Le changement climatique, et d'une manière plus générale la dégradation de l'environnement, nuisent en particulier aux femmes. Elles en sont en effet triplement victimes, souligne un rapport publié en 2015 en France par la fondation Raja-Danièle Marcovici. Tout d'abord, parce que les effets du réchauffement et des pollutions touchent surtout les populations les plus précaires et que, selon la Banque mondiale, les femmes représentent 70 % des personnes vivant avec moins de 1 dollar par jour. Ensuite, en raison du rôle qu'à travers le monde elles occupent dans la gestion du foyer : la raréfaction de l'eau, du bois et de certains aliments implique souvent pour elles des trajets plus longs et davantage de travail.
Enfin, parce que les discriminations que subissent encore les femmes, limitant leur accès à la connaissance, aux ressources économiques et aux nouvelles technologies, limitent aussi leurs capacités de résilience et d'adaptation. C'est notamment le cas dans les pays qui appliquent encore des droits d'héritage discriminatoires, qui réservent peu de terres aux femmes, souvent les moins productives et accessibles, avec des conséquences aussi sur leur accès au financement. C'est également le cas dans les pays où les femmes sont moins éduquées et formées que les hommes : elles y auront accès à moins d'informations et de ressources leur permettant de réagir, par exemple, à une catastrophe naturelle. Cette triple victimisation génère d'ailleurs un cercle vicieux : plus occupées à la maison, les femmes renoncent à s'éduquer et à exercer des activités complémentaires, elles restent donc pauvres et vulnérables...
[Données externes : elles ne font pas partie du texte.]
(** * GitHub Issue Notebooks: symbol table and notebook kernel

    A shallow embedding of two source files of the extension,

    - [src/parser/symbols.ts]: the qualifier schema, the [SymbolTable]
      class and [fillSymbols] (modules [Nodes] and [Symbols]);
    - the notebook provider: [escapeHtml], the [cmp] namespace and the
      post-processing of the fetched items (module [Provider]); the
      class [NotebookCellExecution] and the run of a cell (module
      [Kernel]); lock state and storage (module [Notebook]); the class
      [NotebookDocumentExecution] and the run of a document (module
      [Documents]),

    followed by their properties, one module of facts for each.

    Conventions.  JavaScript objects that are compared by identity (the
    members of a [Set], the keys of a [WeakMap]) carry an explicit
    identity; mutable state is threaded explicitly; an [await] is a point
    where the environment takes a turn. *)

From Stdlib Require Import ZArith String Ascii List Lia Bool DecimalString Sorted.
From stdpp Require Import base gmap sets list strings.

(* ===================================================================== *)
(** * Syntax tree *)
(* ===================================================================== *)

Module Nodes.

(** Modelled from the spec: [src/parser/nodes.ts] ([Node], [NodeType],
    [Utils.walk]) is not among the sources.  The spec lists the node
    kinds (Missing, Literal, VariableName, VariableDefinition,
    QualifiedValue, Query, QueryDocument), says that every node carries
    its [start, end) range, that a Query is an ordered sequence of terms
    and a QueryDocument an ordered sequence of statements. *)
Record Range := { start : nat; end_ : nat }.

Record VariableNameNode := { vn_range : Range; vn_value : string }.

#[warnings="-register-all"]
Inductive Node :=
| Missing (r : Range)
| Literal (r : Range) (value : string)
| VariableName (n : VariableNameNode)
| VariableDefinition (r : Range) (name : VariableNameNode) (value : Node)
| QualifiedValue (r : Range) (not : bool) (qualifier : Node) (value : Node)
| Query (r : Range) (nodes : list Node)
| QueryDocument (r : Range) (nodes : list Node).

(** Modelled from the spec: [Utils.walk(node, callback)] "re-walks the
    tree"; the model is the sequence of nodes handed to the callback, a
    node before its children and children in source order. *)
Fixpoint walk (node : Node) : list Node :=
  node ::
  match node with
  | Missing _ | Literal _ _ | VariableName _ => []
  | VariableDefinition _ name value => VariableName name :: walk value
  | QualifiedValue _ _ qualifier value => walk qualifier ++ walk value
  | Query _ nodes | QueryDocument _ nodes =>
      (fix children (l : list Node) : list Node :=
         match l with
         | [] => []
         | n :: l' => walk n ++ children l'
         end) nodes
  end.

(** [node._type === NodeType.VariableDefinition] *)
Definition isVariableDefinition (node : Node) : bool :=
  match node with
  | VariableDefinition _ _ _ => true
  | _ => false
  end.

End Nodes.

(* ===================================================================== *)
(** * [src/parser/symbols.ts] *)
(* ===================================================================== *)

Module Symbols.
Import Nodes.

Inductive ValueType :=
| Number | Date | BaseBranch | HeadBranch | Label | Language
| Milestone | Orgname | ProjectBoard | Repository | Teamname | Username.

(** [type Value = ValueType | Set<string>[]]; the literal sets of the
    schema are written in insertion order. *)
Inductive Value :=
| OfType (t : ValueType)
| OfSets (sets : list (list string)).

(** [const qualifiers = new Map<string, Value>([...])], in entry order
    (a [Map] iterates in insertion order; the keys are pairwise distinct,
    see [qualifiers_keys_NoDup]). *)
Definition qualifiers : list (string * Value) :=
  [ ("type", OfSets [["pr"; "issue"]]);
    ("updated", OfType Date);
    ("in", OfSets [["title"; "body"; "comments"]]);
    ("org", OfType Orgname);
    ("repo", OfType Repository);
    ("user", OfType Username);
    ("state", OfSets [["open"; "closed"]]);
    ("assignee", OfType Username);
    ("author", OfType Username);
    ("mentions", OfType Username);
    ("team", OfType Teamname);
    ("commenter", OfType Username);
    ("involves", OfType Username);
    ("label", OfType Label);
    ("linked", OfSets [["pr"; "issue"]]);
    ("milestone", OfType Milestone);
    ("project", OfType ProjectBoard);
    ("language", OfType Language);
    ("comments", OfType Number);
    ("interactions", OfType Number);
    ("reactions", OfType Number);
    ("created", OfType Date);
    ("closed", OfType Date);
    ("archived", OfSets [["true"; "false"]]);
    ("is", OfSets [["locked"; "unlocked"]; ["merged"; "unmerged"];
                   ["public"; "private"]; ["open"; "closed"];
                   ["pr"; "issue"]]);
    ("no", OfSets [["label"; "milestone"; "assignee"; "project"]]);
    ("status", OfSets [["pending"; "success"; "failure"]]);
    ("base", OfType BaseBranch);
    ("head", OfType HeadBranch);
    ("draft", OfSets [["true"; "false"]]);
    ("review-requested", OfType Username);
    ("review", OfSets [["none"; "required"; "approved"]]);
    ("reviewed-by", OfType Username);
    ("team-review-requested", OfType Teamname);
    ("merged", OfType Date) ].

(** [qualifiers.get(key)] *)
Fixpoint assoc (key : string) (l : list (string * Value)) : option Value :=
  match l with
  | [] => None
  | (k, v) :: l' => if String.eqb k key then Some v else assoc key l'
  end.

(** [export const requiresPrType = new Set<string>([...])] *)
Definition requiresPrType : list string :=
  [ "status"; "base"; "head"; "draft"; "review-requested"; "review";
    "reviewed-by"; "team-review-requested"; "merged" ].

Definition Uri := string.

(** [interface SymbolInfo].  A [SymbolInfo] is a heap object and the
    table is a [Set] of such objects, which compares its members by
    identity: [oid] is that identity (one per allocated object
    literal). *)
Record SymbolInfo := {
  oid : nat;
  name : string;
  uri : option Uri;
  def : option Node;
  value : option Value
}.

(** [class SymbolTable]: [_data] is the [Set<SymbolInfo>] in insertion
    order, which is the order in which a [Set] is iterated. *)
Record SymbolTable := { _data : list SymbolInfo }.

(** [Set.prototype.add]: an object that is already a member is not
    added again and keeps its position. *)
Definition set_add (info : SymbolInfo) (s : list SymbolInfo) : list SymbolInfo :=
  if existsb (fun i => Nat.eqb (oid i) (oid info)) s then s else s ++ [info].

(** [add(info) { this._data.add(info); }] *)
Definition add (info : SymbolInfo) (t : SymbolTable) : SymbolTable :=
  {| _data := set_add info (_data t) |}.

(** [constructor()]: one object literal [{ name: key, value }] per entry
    of [qualifiers]; [fresh] is the next unused object identity. *)
Fixpoint seed (entries : list (string * Value)) (t : SymbolTable) (fresh : nat)
  : SymbolTable * nat :=
  match entries with
  | [] => (t, fresh)
  | (key, v) :: rest =>
      seed rest
        (add {| oid := fresh; name := key; uri := None; def := None;
                value := Some v |} t)
        (S fresh)
  end.

Definition new_SymbolTable (fresh : nat) : SymbolTable * nat :=
  seed qualifiers {| _data := [] |} fresh.

(** [get(name)]: the first member, in iteration order, with that name. *)
Fixpoint find_name (n : string) (l : list SymbolInfo) : option SymbolInfo :=
  match l with
  | [] => None
  | info :: l' => if String.eqb (name info) n then Some info else find_name n l'
  end.

Definition get (n : string) (t : SymbolTable) : option SymbolInfo :=
  find_name n (_data t).

(** [*getAll(name)]: the sequence the generator yields. *)
Definition getAll (n : string) (t : SymbolTable) : list SymbolInfo :=
  List.filter (fun info => String.eqb (name info) n) (_data t).

(** [all()] *)
Definition all (t : SymbolTable) : list SymbolInfo := _data t.

(** Module state: the module-level [let symbols: SymbolTable] (unset
    until the first call of [fillSymbols]) and the allocator of object
    identities. *)
Record Module_ := { symbols : option SymbolTable; fresh : nat }.

Definition initial : Module_ := {| symbols := None; fresh := 0 |}.

(** The callback of [Utils.walk] in [fillSymbols], applied to one
    node. *)
Definition visit (u : Uri) (acc : SymbolTable * nat) (node : Node)
  : SymbolTable * nat :=
  match node with
  | VariableDefinition _ nm _ =>
      (add {| oid := snd acc; name := vn_value nm; uri := Some u;
              def := Some node; value := None |} (fst acc),
       S (snd acc))
  | _ => acc
  end.

(** [export function fillSymbols(query, uri): SymbolTable] *)
Definition fillSymbols (query : Node) (u : Uri) (m : Module_)
  : SymbolTable * Module_ :=
  let start :=
    match symbols m with
    | Some t => (t, fresh m)
    | None => new_SymbolTable (fresh m)
    end in
  let result := fold_left (visit u) (walk query) start in
  (fst result, {| symbols := Some (fst result); fresh := snd result |}).

(** The table a caller sees: the one [fillSymbols] would create on
    demand. *)
Definition table (m : Module_) : SymbolTable :=
  match symbols m with
  | Some t => t
  | None => fst (new_SymbolTable (fresh m))
  end.

(** Every object in the table was allocated before [fresh], each
    once. *)
Definition allocated (bound : nat) (l : list SymbolInfo) : Prop :=
  Forall (fun i => oid i < bound) l.

Definition wf (m : Module_) : Prop :=
  match symbols m with
  | Some t => allocated (fresh m) (_data t)
  | None => True
  end.

End Symbols.


(* ===================================================================== *)
(** * The notebook provider: pure parts *)
(* ===================================================================== *)

Module Provider.
(** [_del_from_user_index] (lines 221-248): the index is written only when
    the job was in the list of the user.  The keys of the index are strings,
    so that a [user_id] that is none is no key of it. *)
Definition _del_from_user_index (user_id job_id : json) (w : world) : outcome world :=
  match index_file w with
  | None =>
      Throw (Exn (OpenReviewException "Bad request: no jobs have been submitted yet"))
  | Some index =>
      match user_id with
      | JArr _ | JObj _ => Throw (Exn (TypeError "unhashable type"))
      | JStr user_id =>
          match index !! user_id with
          | Some jobs =>
              match list_remove job_id jobs with
              | Some jobs => Return (write_index (<[user_id := jobs]> index) w)
              | None => Throw (ValueError "list.remove(x): x not in list")
              end
          | None => Throw user_not_found
          end
      | _ => Throw user_not_found
      end
  end.

(** [_get_score_and_metadata_dir] (lines 137-163): the path of the score
    file in the directory; the metadata file is [metadata.json]. *)
Definition _get_score_and_metadata_dir (search_dir : string) (s : world * job_files)
  : result string :=
  config ← read_config search_dir s.1;
  name ← getitem config "name";
  let file := format_json name +:+ ".csv" in
  _ ← match score_files s.2 !! (search_dir, file) with
      | Some _ => Ok ()
      | None =>
          job_id ← getitem config "job_id";
          Raise (OpenReviewException
                   ("Score file not found for job " +:+ format_json job_id))
      end;
  _ ← match metadata_files s.2 !! search_dir with
      | Some _ => Ok ()
      | None =>
          job_id ← getitem config "job_id";
          Raise (OpenReviewException
                   ("Metadata file not found for job " +:+ format_json job_id))
      end;
  Ok file.

Record score_row := { submission : string; user : string; score : F }.

Record job_results := { results : list score_row; metadata : json }.

(** Lines 412-421: what a row of the score file adds to the list. *)
Definition read_row (row : list string) : outcome (list score_row) :=
  match row with
  | [] => Throw (Exn (IndexError "list index out of range"))
  | submission :: row' =>
      if bool_decide (submission = "dummy") then Return []
      else
        match row' with
        | user :: value :: _ =>
            match float value with
            | Some score =>
                Return [{| submission := submission; user := user; score := score |}]
            | None => Throw (ValueError "could not convert string to float")
            end
        | _ => Throw (Exn (IndexError "list index out of range"))
        end
  end.

Fixpoint read_rows (rows : list (list string)) : outcome (list score_row) :=
  match rows with
  | [] => Return []
  | row :: rows' =>
      l ← read_row row;
      ret_list ← read_rows rows';
      Return (l ++ ret_list)
  end.

(** A row that the loop skips, and the entry of a row that it keeps. *)
Definition is_dummy (row : list string) : bool :=
  bool_decide (head row = Some "dummy").

Definition is_entry_of (row : list string) (r : score_row) : Prop :=
  ∃ value rest,
    row = submission r :: user r :: value :: rest ∧ float value = Some (score r).

(** Lines 428-432 of [get_expertise_results] and 469-472 of
    [del_expertise_job]: the job leaves the index, then its directory is
    deleted. *)
Definition clear_directory (job_dir : string) (config : gmap string json)
  (s : world * job_files) : outcome (world * job_files) :=
  user_id ← of_result (getitem config "user_id");
  job_id ← of_result (getitem config "job_id");
  w ← _del_from_user_index user_id job_id s.1;
  Return (rmtree job_dir (w, s.2)).

(** [get_expertise_results] (lines 366-434). *)
Definition get_expertise_results (user_id job_id : string) (delete_on_get : bool)
  (s : world * job_files) : outcome job_results * (world * job_files) :=
  match
    (match job_dirs s.1 !! job_id with
     | None => Throw (Exn (OpenReviewException "Job not found"))
     | Some _ => Return ()
     end);;
    config ← of_result (read_config job_id s.1);
    owner ← of_result (getitem config "user_id");
    (if negb (json_is_str owner user_id)
        && bool_decide (lower user_id ∉ SUPERUSER_IDS)
     then Throw (Exn (OpenReviewException
                        "Forbidden: Insufficient permissions to access job"))
     else Return ());;
    status ← of_result (getitem config "status");
    description ← of_result (getitem config "description");
    if negb (json_is_str status (JobStatus_value COMPLETED)) then
      Throw (Exn (OpenReviewException
                    ("Scores not found - status: " +:+ format_json status
                     +:+ " | description: " +:+ format_json description)))
    else
      file ← of_result (_get_score_and_metadata_dir job_id s);
      ret_list ← read_rows (default [] (score_files s.2 !! (job_id, file)));
      Return (config,
              {| results := ret_list;
                 metadata := default JNull (metadata_files s.2 !! job_id) |})
  with
  | Throw e => (Throw e, s)
  | Return (config, result) =>
      if delete_on_get then
        match clear_directory job_id config s with
        | Throw e => (Throw e, s)
        | Return s => (Return result, s)
        end
      else (Return result, s)
  end.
Cette vulnérabilité est pourtant aussi en partie le revers de la médaille du rôle clé qu'elles jouent non seulement politiquement, mais aussi sur le terrain dans la transition écologique. C'est particulièrement vrai dans les pays en voie de développement, et notamment dans le domaine de l'agriculture et de l'alimentation puisque, selon la FAO, les femmes y assurent entre 60 % et 80 % de la production alimentaire.